Дама, помолчав немного, ответила:

— Наверное, главное заключалось в том, что Луиза являлась олицетворением самой доброты, и мы, несмотря на ее превосходство в красоте, нисколько не завидовали ей.

Улыбнувшись, она пояснила свои слова:

— Луиза всегда была готова поделиться всем, даже своими поклонниками, с девушками, которым меньше улыбнулась судьба. Просто нельзя было не любить такого отзывчивого и доброжелательного человека.

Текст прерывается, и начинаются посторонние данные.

(** Strictly after, in the order of the listings. *)
Definition before (a b : DateTime * Uuid) : Prop := after_cursor (Some a) b = true.
Lemma before_trans a b c : before a b → before b c → before a c.
Proof.
  unfold before. rewrite !after_cursor_spec. intros [Hab Hne] [Hbc Hne']. split; [by etrans|].
  intros ->. by apply Hne, (anti_symm page_le).
Qed.
#[global] Instance before_transitive : Transitive before.
Proof. intros a b c. apply before_trans. Qed.
Lemma before_irrefl a : ¬ before a a.
Proof. unfold before. rewrite after_cursor_spec. by intros []. Qed.

Lemma rest_strict cursor l :
  NoDup (key <$> l) → StronglySorted before (key <$> rest key cursor l).
Proof.
  intros Hnd. assert (NoDup (key <$> rest key cursor l)) as Hr
    by (rewrite rest_perm; by apply nodup_key_filter).
  pose proof (order_by_sorted key (List.filter (λ r, after_cursor cursor (key r)) l)) as Hs.
  fold (rest key cursor l) in Hs. revert Hr. induction Hs as [|r l' _ IH Hf]; [constructor|].
  cbn. intros [Hn Hnd']%NoDup_cons. constructor; [by apply IH|].
  apply Forall_fmap, Forall_forall. intros r' Hr'. cbn. rewrite Forall_forall in Hf.
  unfold before. apply after_cursor_spec. split; [by apply Hf|]. intros E. apply Hn. rewrite E.
  by apply list_elem_of_fmap_2.
Qed.
Definition value_string (value : Value) (field : string) : outcome VenueError string :=
  value ← ok_or (VenueError.Rejected ("signed order is missing " +:+ field))
    (get_member field value);
  match as_str value with
  | Some raw => mret raw
  | None =>
      if is_number value then mret (json_to_string value)
      else Failed (VenueError.Rejected ("signed order has invalid " +:+ field))
  end.
Definition value_u64 (value : Value) (field : string) : outcome VenueError N :=
  ok_or (VenueError.Rejected ("signed order is missing " +:+ field))
    (get_member field value ≫= as_u64).
Definition parse_u256 (value : Value) (field : string) : outcome VenueError U256 :=
  raw ← value_string value field; rejected (u256_from_str raw).
Definition parse_address (value : Value) (field : string) : outcome VenueError Address :=
  raw ← value_string value field; rejected (address_from_str raw).
Definition parse_b256 (value : Value) (field : string) : outcome VenueError B256 :=
  raw ← value_string value field; rejected (b256_from_str raw).

Definition signed_side (body : Value) : outcome VenueError N :=
  match get_member "side" body ≫= as_str with
  | Some side =>
      if side ≟ "BUY" then mret (side_code SdkBuy)
      else if side ≟ "SELL" then mret (side_code SdkSell)
      else Failed (VenueError.Rejected "signed order contains an invalid side")
  | None => Failed (VenueError.Rejected "signed order contains an invalid side")
  end.
Definition signed_order_type (value : Value) : outcome VenueError SdkOrderType :=
  match get_member "orderType" value ≫= as_str with
  | Some t =>
      if t ≟ "GTC" then mret GTC else if t ≟ "GTD" then mret GTD
      else if t ≟ "FOK" then mret FOK else if t ≟ "FAK" then mret FAK
      else Failed (VenueError.Rejected "signed order contains an invalid order type")
  | None => Failed (VenueError.Rejected "signed order contains an invalid order type")
  end.
(** The fields of the order, in the order the code reads them. *)
Definition signed_body (body : Value) : outcome VenueError OrderV2 :=
  salt ← parse_u256 body "salt";
  maker ← parse_address body "maker";
  signer ← parse_address body "signer";
  token_id ← parse_u256 body "tokenId";
  maker_amount ← parse_u256 body "makerAmount";
  taker_amount ← parse_u256 body "takerAmount";
  side ← signed_side body;
  signature_type ← value_u64 body "signatureType";
  reject_if (255 <? signature_type)%N (VenueError.Rejected "signatureType exceeds u8");;
  timestamp ← parse_u256 body "timestamp";
  metadata ← parse_b256 body "metadata";
  builder ← parse_b256 body "builder";
  mret (mkOrderV2 salt maker signer token_id maker_amount taker_amount side signature_type
    timestamp metadata builder).
Definition flag_or_false (key : string) (value : Value) : bool :=
  default false (get_member key value ≫= as_bool).
(** The looks at the path saw one regular file, which only its owner can use, and
    all of it was read. *)
Record private_file (path : string) (key : list N) (link opened current : FileMetadata) : Prop := {
  pf_link : link_metadata path = Some link ∧ is_symlink link = false ∧ is_file link = true;
  pf_open : open_succeeds path = true;
  pf_opened : opened_metadata path = Some opened ∧ is_file opened = true;
  pf_current : current_path_metadata path = Some current ∧
    is_symlink current = false ∧ is_file current = true;
  pf_same : dev current = dev link ∧ ino current = ino link ∧
    dev opened = dev link ∧ ino opened = ino link;
  pf_mode : owner_only (mode_bits opened);
  pf_read : file_len opened + 1 < 2 ^ 64 ∧ read_key path (file_len opened) = Some key ∧
    read_more path = Some 0;
}.
Lemma same_file_iff a b : same_file a b = true ↔ dev a = dev b ∧ ino a = ino b.
Proof. unfold same_file. by rewrite andb_true_iff, !N.eqb_eq. Qed.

После всех тех жестоких и злых слов, которые говорили о ее матери дядя и тетка, Ула, слыша это, почувствовала разливающееся по сердцу тепло.

Девушка обратилась к даме, первой заговорившей с ней:

— Огромное спасибо за ваши добрые слова. Жаль только… что мама не слышит вас… Она была бы… очень рада.

Все задавали Уле один и тот же вопрос: «Была ли ее мать счастлива — по-настоящему счастлива? Не сожалела ли она о своем поступке?»

— Мама и папа были самые счастливые люди на свете, — ответила Ула. — А по поводу сожалений мама постоянно повторяла, что благодарит Господа, познакомившего ее с папой и давшей ей мужество бежать вместе с ним.

К концу приема герцогиня получила с десяток предложений на обеды и ужины с непременным требованием привести с собой Улу. И обещания прислать приглашения на намеченные на самое ближайшее время балы.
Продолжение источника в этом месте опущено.